DIRECTIONS: What you return must be an exact copy of the lines in the listing below between the line holding "control (remove_server name" and the line holding "Lemma control_collect_data (env", inclusive, and nothing more.

MATERIAL SUPPLIED:

(** ** The reader thread *)

Lemma on_key_queue (char : ascii) (i : t) :
  cmd_queue (fst (on_key char i)) = cmd_queue i \/
  (char = CR /\ line_of (buffer i) <> "" /\
   cmd_queue (fst (on_key char i)) = cmd_queue i ++ [line_of (buffer i)]).
Proof.
  unfold on_key. destruct (Ascii.eqb char CR) eqn:Ecr.
  - apply Ascii.eqb_eq in Ecr. simpl.
    destruct (String.eqb (line_of (buffer i)) "") eqn:E; [now left|].
    right. apply String.eqb_neq in E. now repeat split.
  - destruct (Ascii.eqb char BS); [destruct (buffer i)|]; now left.
Qed.

Lemma on_key_well_formed (char : ascii) (i : t) :
  Forall well_formed_command (cmd_queue i) ->
  Forall well_formed_command (cmd_queue (fst (on_key char i))).
Proof.
  intros H. destruct (on_key_queue char i) as [->|[_ [Hne ->]]]; [assumption|].
  apply Forall_app. split; [assumption|]. constructor; [|constructor].
  split; [assumption|]. unfold line_of. apply no_upper_lower.
Qed.

Lemma on_keys_well_formed (keys : list ascii) :
  forall i, Forall well_formed_command (cmd_queue i) ->
            Forall well_formed_command (cmd_queue (fst (on_keys keys i))).
Proof.
  induction keys as [|k rest IH]; intros i H; simpl; [assumption|].
  pose proof (on_key_well_formed k i H) as H1.
  destruct (on_key k i) as [i1 e1]. specialize (IH i1 H1).
  destruct (on_keys rest i1) as [i2 e2]. exact IH.
Qed.

Local Open Scope Z_scope.

(** ** Stripping does not change the tokens *)








End Reader.

(* ====================================================================== *)
(** * What each method leaves unchanged *)
(* ====================================================================== *)

Ltac case_analysis :=
  repeat match goal with
         | |- context [match ?x with _ => _ end] => destruct x eqn:?
         end.

Section Frames.

Import PyStr Statistics DBAccess MCMonitor Scheduler Statements Examples.

Local Open Scope Z_scope.

Lemma only_printed_refl (w : World) : only_printed w w.
Proof. now repeat split. Qed.

Lemma only_printed_trans (w1 w2 w3 : World) :
  only_printed w1 w2 -> only_printed w2 w3 -> only_printed w1 w3.
Proof.
  intros [H1 [H2 H3]] [K1 [K2 K3]]. repeat split; congruence.
Qed.

Lemma only_printed_print (m : msg) (w : World) : only_printed w (print m w).
Proof. now repeat split. Qed.

(** The [except] clause of [_process_input] prints at most. *)
Lemma caught_only_prints (r : World * option string) :
  only_printed (fst r) (caught r).
Proof. destruct r as [w [err|]]; now repeat split. Qed.

Lemma only_printed_loop {B} (f : World -> B -> World) (l : list B) (w : World) :
  (forall w' b, only_printed w w' -> only_printed w (f w' b)) ->
  forall w0, only_printed w w0 -> only_printed w (fold_left f l w0).
Proof. intros Hf. apply fold_left_invariant. exact Hf. Qed.

Lemma query_one_only_prints (env : Env) (w : World) (server : string * string) :
  only_printed w (query_one env w server).
Proof.
  destruct server as [name ip]. unfold query_one, ask_status.
  case_analysis; now repeat split.
Qed.

Lemma real_time_query_only_prints (env : Env) (w : World) :
  only_printed w (real_time_query env w).
Proof.
  unfold real_time_query. destruct (load_servers w) as [|s l].
  - apply only_printed_print.
  - apply only_printed_loop; [|apply only_printed_print].
    intros w' b H. eapply only_printed_trans; [exact H|].
    apply query_one_only_prints.
Qed.

Lemma report_one_only_prints (env : Env) (days : Z) (w : World)
    (server : string * string) :
  only_printed w (report_one env days w server).
Proof.
  destruct server as [name ip]. unfold report_one, ask_now.
  case_analysis; now repeat split.
Qed.

Lemma generate_report_only_prints (env : Env) (days : Z) (w : World) :
  only_printed w (generate_report env days w).
Proof.
  unfold generate_report. apply only_printed_loop.
  - intros w' b H. eapply only_printed_trans; [exact H|].
    apply report_one_only_prints.
  - now repeat split.
Qed.

Lemma list_servers_only_prints (w : World) : only_printed w (_list_servers w).
Proof.
  unfold _list_servers. destruct (load_servers w) as [|s l].
  - apply only_printed_print.
  - apply only_printed_loop; [|apply only_printed_print].
    intros w' b H. eapply only_printed_trans; [exact H|].
    apply only_printed_print.
Qed.

Lemma show_config_only_prints (w : World) : only_printed w (_show_config w).
Proof. now repeat split. Qed.

Lemma detect_one_only_prints (w : World) (server : string * string) :
  only_printed w (detect_one w server).
Proof.
  destruct server as [name ip]. unfold detect_one.
  case_analysis; now repeat split.
Qed.

Lemma detect_anomalies_only_prints (w : World) :
  only_printed w (detect_anomalies w).
Proof.
  unfold detect_anomalies. apply only_printed_loop.
  - intros w' b H. eapply only_printed_trans; [exact H|].
    apply detect_one_only_prints.
  - apply only_printed_print.
Qed.

(** The methods that write to the store leave [control] alone. *)
Lemma control_add_server (env : Env) (name ip : string) (w : World) :
  control (add_server env name ip w) = control w /\
  files (add_server env name ip w) = files w.
Proof. unfold add_server, ask_status. case_analysis; now split. Qed.

Lemma control_remove_server (name : string) (w : World) :
  control (remove_server name w) = control w /\
  files (remove_server name w) = files w.
Proof. unfold remove_server. case_analysis; now split. Qed.

Lemma control_delete_server_data (name : string) (w : World) :
  control (delete_server_data name w) = control w /\
  files (delete_server_data name w) = files w /\
  servers (db (delete_server_data name w)) = servers (db w).
Proof.
  unfold delete_server_data, _get_server_id, delete_stats_of.
  case_analysis; repeat split;
    match goal with H : (_, _) = (_, _) |- _ => now inversion H end.
Qed.

Lemma control_collect_one (env : Env) (w : World) (server : string * string) :
  control (collect_one env w server) = control w.
Proof.
  destruct server as [name ip]. unfold collect_one, ask_status, ask_now.
  case_analysis; reflexivity.
Qed.

Lemma control_collect_data (env : Env) (w : World) :
  control (collect_data env w) = control w.
Proof.
  unfold collect_data. destruct (load_servers w) as [|s l]; [reflexivity|].
  apply (fold_left_invariant (collect_one env)
           (fun w' => control w' = control w)); [|reflexivity].
  intros w' b H. now rewrite control_collect_one.
Qed.

Lemma control_clean_old_data (env : Env) (w : World) :
  control (clean_old_data env w) = control w.
Proof. unfold clean_old_data, ask_now. case_analysis; reflexivity. Qed.

Lemma control_plot_trend (env : Env) (names : list string) (days : Z) (w : World) :
  control (fst (plot_trend env names days w)) = control w.
Proof.
  unfold plot_trend, ask_savefig.
  pose proof (fold_left_invariant (plot_one env days)
                (fun acc => control (fst acc) = control w)) as Hinv.
  assert (Hstep : forall acc name, control (fst acc) = control w ->
                    control (fst (plot_one env days acc name)) = control w).
  { intros [w' lines] name H. unfold plot_one, ask_now.
    case_analysis; exact H. }
  specialize (Hinv Hstep names (w, []) eq_refl).
  destruct (fold_left (plot_one env days) names (w, [])) as [w1 lines].
  destruct (savefig_of env (io w1) (trend_filename names days)); exact Hinv.
Qed.

End Frames.

(* ====================================================================== *)
(** * Commands typed in lowercase *)
(* ====================================================================== *)

Section Commands.

Import PyStr Statistics DBAccess MCMonitor Scheduler Statements Examples.

Local Open Scope Z_scope.

Lemma touched_same (w w' : World) :
  servers (db w') = servers (db w) -> files w' = files w ->
  touched_lowercase_only w w'.
Proof.
  intros Hs Hf. unfold touched_lowercase_only. rewrite Hs, Hf.
  repeat split; intros; auto.
Qed.

Lemma touched_refl (w : World) : touched_lowercase_only w w.
Proof. now apply touched_same. Qed.

Lemma touched_trans (w1 w2 w3 : World) :
  touched_lowercase_only w1 w2 -> touched_lowercase_only w2 w3 ->
  touched_lowercase_only w1 w3.
Proof.
  intros [A1 [A2 A3]] [B1 [B2 B3]]. repeat split.
  - intros s Hs. destruct (B1 s Hs) as [H|H]; [now apply A1 | now right].
  - intros s Hs Hup. apply B2; [now apply A2 | assumption].
  - intros a Ha. destruct (B3 a Ha) as [H|H]; [now apply A3 | now right].
Qed.

Lemma touched_only_printed (w w' : World) :
  only_printed w w' -> touched_lowercase_only w w'.
Proof. intros [Hd [Hf _]]. apply touched_same; [now rewrite Hd | assumption]. Qed.

Lemma touched_add_server (env : Env) (name ip : string) (w : World) :
  no_upper name = true -> no_upper ip = true ->
  touched_lowercase_only w (add_server env name ip w).
Proof.
  intros Hn Hi. unfold add_server, ask_status.
  destruct (status_of env (io w) ip) as [online|err].
  - change (db (next_io w)) with (db w). unfold insert_server.
    destruct (existsb _ (servers (db w))); [now apply touched_same|].
    repeat split; simpl.
    + intros s Hs. apply in_app_or in Hs. destruct Hs as [Hs|[<-|[]]];
        [now left | right; now split].
    + intros s Hs _. apply in_or_app. now left.
    + intros a Ha. now left.
  - destruct (contains "timed out" err); now apply touched_same.
Qed.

YOUR SOLUTION:
  control (remove_server name w) = control w /\
  files (remove_server name w) = files w.
Proof. unfold remove_server. case_analysis; now split. Qed.

Lemma control_delete_server_data (name : string) (w : World) :
  control (delete_server_data name w) = control w /\
  files (delete_server_data name w) = files w /\
  servers (db (delete_server_data name w)) = servers (db w).
Proof.
  unfold delete_server_data, _get_server_id, delete_stats_of.
  case_analysis; repeat split;
    match goal with H : (_, _) = (_, _) |- _ => now inversion H end.
Qed.

Lemma control_collect_one (env : Env) (w : World) (server : string * string) :
  control (collect_one env w server) = control w.
Proof.
  destruct server as [name ip]. unfold collect_one, ask_status, ask_now.
  case_analysis; reflexivity.
Qed.

Lemma control_collect_data (env : Env) (w : World) :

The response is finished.